Separated from his son, only a galaxy stands between him and home… The year is 2154, and Corvus Ranger, space pilot and captain of the Soliton, embarks on a penal run to Jupiter’s prison moon, Europa. It should be another routine drop, but a motley band of escaped convicts have other ideas. When Soliton is hijacked, Corvus is forced to set a new destination, one which is far from Earth and his son. Unable to fight (or smooth talk) his way to freedom, Corvus finds himself tied to the plans of the escapees, including their leader Isidore and a gifted young boy who seems to possess strange abilities.
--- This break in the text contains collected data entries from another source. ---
(** The index of a string of the table, at the width of the source. *)
Definition interned (entries : list string) (v : string) (i : Z) : Prop :=
  ∃ k, i = as_u32 k ∧ entries !! k = Some v.
Definition si_ok (st : StringIntern) : Prop := ∀ v i, si_map st !! v = Some i → interned (si_entries st) v i.

Lemma interned_mono entries entries' v i :
  entries `prefix_of` entries' → interned entries v i → interned entries' v i.
Proof. intros Hp (k & -> & Hk). exists k. split; [done|]. by eapply prefix_lookup_Some. Qed.

Lemma interned_get entries v i :
  interned entries v i → (Z.of_nat (length entries) < 2 ^ 32)%Z →
  u32_ok i ∧ entries !! Z.to_nat i = Some v.
Proof.
  intros (k & -> & Hk) Hl. pose proof (lookup_lt_Some _ _ _ Hk). split; [apply as_u32_ok|].
  by rewrite as_u32_small, Nat2Z.id by lia.
Qed.

Lemma si_intern_spec st v :
  si_ok st → ∃ i st', si_intern st v = (i, st') ∧ si_ok st' ∧ si_ext st st' ∧ interned (si_entries st') v i.
Proof.
  intros Hst. unfold si_intern. destruct (si_map st !! v) as [i|] eqn:Hv.
  { exists i, st. split_and!; [done|done|by unfold si_ext|by apply Hst]. }
  eexists _, _. split; [done|]. assert (Hnew : interned (si_entries st ++ [v]) v (as_u32 (length (si_entries st)))).
  { exists (length (si_entries st)). split; [done|]. apply lookup_push. }
  split_and!; [|by apply prefix_app_r|done]. intros w i. simpl. destruct (decide (w = v)) as [->|Hne].
  - rewrite lookup_insert_eq. by intros [= <-].
  - rewrite lookup_insert_ne by done. intros H%Hst. by eapply interned_mono; [apply prefix_app_r|].
Qed.

Definition interned_all (st : StringIntern) (vs : list string) (ix : list Z) : Prop :=
  Forall2 (interned (si_entries st)) vs ix.

Lemma interned_all_mono st st' vs ix : si_ext st st' → interned_all st vs ix → interned_all st' vs ix.
Proof. intros Hx H. eapply Forall2_impl; [done|]. intros v i. by apply interned_mono. Qed.

Lemma intern_all_spec vs st :
  si_ok st → ∃ ix st', intern_all st vs = Some (ix, st') ∧ si_ok st' ∧ si_ext st st' ∧ interned_all st' vs ix.
Proof.
  apply (traverse_spec _ si_ok si_ext (λ st, interned (si_entries st))).
  - by unfold si_ext.
  - unfold si_ext. intros. by etrans.
  - intros ? ? ? ?. apply interned_mono.
  - intros st' v _ H. destruct (si_intern_spec st' v H) as (i & st2 & -> & ?). by exists i, st2.
Qed.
Desperate to return to Earth and the son he left behind, Corvus is thrown into the ultimate adventure, a star-strewn odyssey where the greatest enemy in the universe may very well be himself. – Goodreads
Skyjacked was a good effort by Shirley Golden. It was an enjoyable read, but it wasn’t an exciting one. I never got swept up in it. Actually, I felt on a few occasions like I had to force myself to finish it. And that’s not really the reaction this book deserved. But like I said: It was okay. It never thrilled me, but it was competently told.
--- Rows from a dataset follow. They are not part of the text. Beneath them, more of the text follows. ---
Lemma segment_rows rows : ∀ g,
  NoDup (map fst rows) → (∀ row, row ∈ rows → sg_from g ≠ Some row.1) → Forall row_ok rows →
  close_segment (foldl segment_step g (concat (map snd rows))) = close_segment g ++ segments_of (sg_offset g) rows.
Proof.
  induction rows as [|[from es] rows IH]; intros g Hnd Hg Hok; [by rewrite app_nil_r|].
  inversion Hnd as [|? ? Hn Hnd']. inversion Hok as [|? ? He Hok']. subst. unfold row_ok in He. simpl in He, Hn.
  cbn [map snd concat segments_of]. destruct es as [|e es].
  { simpl. rewrite IH; [|done|by intros row Hrow; apply Hg; right|done].
    f_equal. f_equal. unfold rows_size. simpl. lia. }
  inversion He as [|? ? He1 He']; subst. rewrite foldl_app. cbn [foldl null].
  assert (Hfresh : sg_from g ≠ Some (te_from_idx e)) by (apply (Hg (te_from_idx e, e :: es)); by left).
  rewrite segment_step_new, (segment_same (te_from_idx e) es) by done. rewrite IH; [|done| |done].
  - unfold close_segment at 1, rows_size, lenZ. simpl.
    rewrite <-app_assoc. simpl. f_equal. f_equal; [f_equal; lia|f_equal; lia].
  - simpl. intros row Hrow [= Heq]. apply Hn. rewrite Heq. apply list_elem_of_fmap. by exists row.
Qed.

Lemma find_segment_row pre from es post : ∀ offset,
  NoDup (map fst (pre ++ (from, es) :: post)) → es ≠ [] →
  find_segment (segments_of offset (pre ++ (from, es) :: post)) from =
    Some {| seg_from_state := from; seg_offset := (offset + rows_size (concat (map snd pre)))%Z;
            seg_len_bytes := rows_size es; seg_transitions := lenZ es |}.
Proof.
  unfold find_segment. induction pre as [|[from' es'] pre IH]; intros offset Hnd Hes.
  - destruct es as [|e es]; [done|]. simpl. rewrite Z.eqb_refl. simpl. do 2 f_equal. unfold rows_size. simpl. lia.
  - cbn [app map fst] in Hnd. inversion Hnd as [|? ? Hn Hnd']; subst. simpl in Hn.
    assert (Hne : from' ≠ from).
    { intros ->. apply Hn. rewrite map_app. apply elem_of_app. right. by left. }
    cbn [app segments_of]. rewrite List.filter_app.
    replace (List.filter _ (if null es' then [] else _)) with (@nil TransitionSegmentInfo).
    + simpl. rewrite IH by done. do 2 f_equal. unfold rows_size. rewrite map_app, sum_Z_app. lia.
    + destruct (null es'); [done|]. simpl. by rewrite (proj2 (Z.eqb_neq _ _)).
Qed.

Lemma find_segment_none rows from : ∀ offset,
  (∀ es, (from, es) ∈ rows → es = []) → find_segment (segments_of offset rows) from = None.
Proof.
  unfold find_segment. induction rows as [|[from' es'] rows IH]; intros offset Hno; [done|].
  cbn [segments_of]. rewrite List.filter_app.
  replace (List.filter _ (if null es' then [] else _)) with (@nil TransitionSegmentInfo).
  - apply IH. intros es Hes. apply Hno. by right.
  - destruct es' as [|e es']; [done|]. simpl. destruct (Z.eqb_spec from' from) as [->|]; [|done].
    specialize (Hno (e :: es')). discriminate Hno. by left.
Qed.

Lemma rows_size_nonneg es : (0 ≤ rows_size es)%Z.
Proof. rewrite <-len_body. unfold lenZ. lia. Qed.

(** Segments lie one after the other inside the transitions. *)
Lemma segments_bounds rows : ∀ offset,
  Forall (λ s, (offset ≤ seg_offset s)%Z ∧ (0 ≤ seg_len_bytes s)%Z ∧
    (seg_offset s + seg_len_bytes s ≤ offset + rows_size (concat (map snd rows)))%Z ∧
    (0 < seg_transitions s ≤ lenZ (concat (map snd rows)))%Z ∧ seg_from_state s ∈ map fst rows) (segments_of offset rows).
Proof.
  induction rows as [|[from es] rows IH]; intros offset; [constructor|]. cbn [map snd concat segments_of].
  assert (Hsize : rows_size (es ++ concat (map snd rows)) = (rows_size es + rows_size (concat (map snd rows)))%Z)
    by (unfold rows_size; by rewrite map_app, sum_Z_app).
  pose proof (rows_size_nonneg es). pose proof (rows_size_nonneg (concat (map snd rows))).
  rewrite Hsize, len_app. apply Forall_app. split.
  - destruct es as [|e es]; [constructor|]. simpl. constructor; [|constructor]. simpl. unfold lenZ. simpl.
    split_and!; try lia. by left.
  - eapply Forall_impl; [apply IH|]. intros s (? & ? & ? & ? & ?). unfold lenZ in *.
    split_and!; try lia. by right.
Qed.

Lemma length_segments rows : ∀ offset, length (segments_of offset rows) ≤ length rows.
Proof.
  induction rows as [|[from es] rows IH]; intros offset; simpl; [done|]. rewrite length_app.
  specialize (IH (offset + rows_size es)%Z). destruct (null es); simpl; lia.
Qed.

(** What the formats can hold: counts below 2^32, UTF-8 strings. *)
Definition short {A} (l : list A) : Prop := (Z.of_nat (length l) < 2 ^ 32)%Z.
Record snapshot_fits (snap : BinarySnapshot) : Prop := {
  fit_strings : counted_ok string_ok (bs_string_table snap);
  fit_states : counted_ok (λ e, short (se_variables e)) (bs_states snap);
  fit_transitions : counted_ok (λ e, counted_ok short (te_labels e)) (bs_transitions snap);
  fit_classes : counted_ok (λ e, short (lc_symbols e)) (bs_label_classes snap)
}.

Lemma interned_u32 entries vs ix : Forall2 (interned entries) vs ix → Forall u32_ok ix.
Proof. induction 1 as [|v i vs ix (k & -> & _) _ IH]; constructor; [apply as_u32_ok|done]. Qed.

Section segments.
Context `{IdStorage} `{HashOrder} (c : Clts) (Hc : clts_ok c).
Let n := state_count c.
Context (snap : BinarySnapshot) (st : StringIntern) (rows : list (list TransitionEntry)).
Context (con int unc : list (list LabelClassEntry)) (Hst : stores c snap st rows con int unc).
Context (Hfits : snapshot_fits snap).

Lemma stored_fits_count : (Z.of_nat n < 2 ^ 32)%Z.
Proof using Hst Hfits.
  pose proof (proj2 (fit_states _ Hfits)) as Hl. by rewrite (stored_count c snap st rows con int unc Hst) in Hl.
Qed.

Lemma class_symbols_u32 class ls es :
  Forall2 (class_stored c st class) ls es → Forall (λ e, Forall u32_ok (lc_symbols e)) (concat es).
Proof using Type.
  induction 1 as [|l e ls es Hl _ IH]; [constructor|]. simpl. apply Forall_app. split; [|done].
  unfold class_stored in Hl. destruct (label_payload c l); [|by subst]. destruct Hl as (symbols & -> & Hsy).
  constructor; [|constructor]. by eapply interned_u32.
Qed.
I think maybe I was expecting too much from Skyjacked. “Motley band” “ultimate adventure”, etc, had me expecting something filled to the bursting with wise-cracking wit, impression-leaving characters, and tons of action. There was a good bit of action, but the only character that really stood out to me as interesting was the robot. It took about 65% of the book (Kindle format) before I became adequately invested enough to care about what was going on. I feel like, at that point, no matter how interesting the rest of it is, it’s just a bit lacking.
I do give Shirley Golden props for fleshing out Skyjacked with believable bits of history and side notes. I’m ashamed to admit it took me a little too long to realize the Niaz/Nazi thing. On the other hand, that made it into a delightful surprise when I did see it. Like an Easter Egg hidden in the book. I also did enjoy how she was able to pull in a few threads I thought were unconnected in ways I wasn’t expecting. Watching one of the characters get what was coming to him and seeing the other come into herself was fun. Can’t say that I bought all of it, but I bought enough.
I was happy with the ending. I do think she did a great job of picking the perfect ending for this book. Most of the time I’m the person who argues against the type of ending Skyjacked had. However (probably partly because it was unexpected), it worked really well for this book. Actually, the ending was the strongest part of the book. If more of the book had been as well-written as that ending was, I’d have been much happier. I wish I could say more, but I don’t want to spoil anything!
Overall, Skyjacked is not a bad book, but not an outstanding one. Still, I think most sci-fi readers would enjoy it.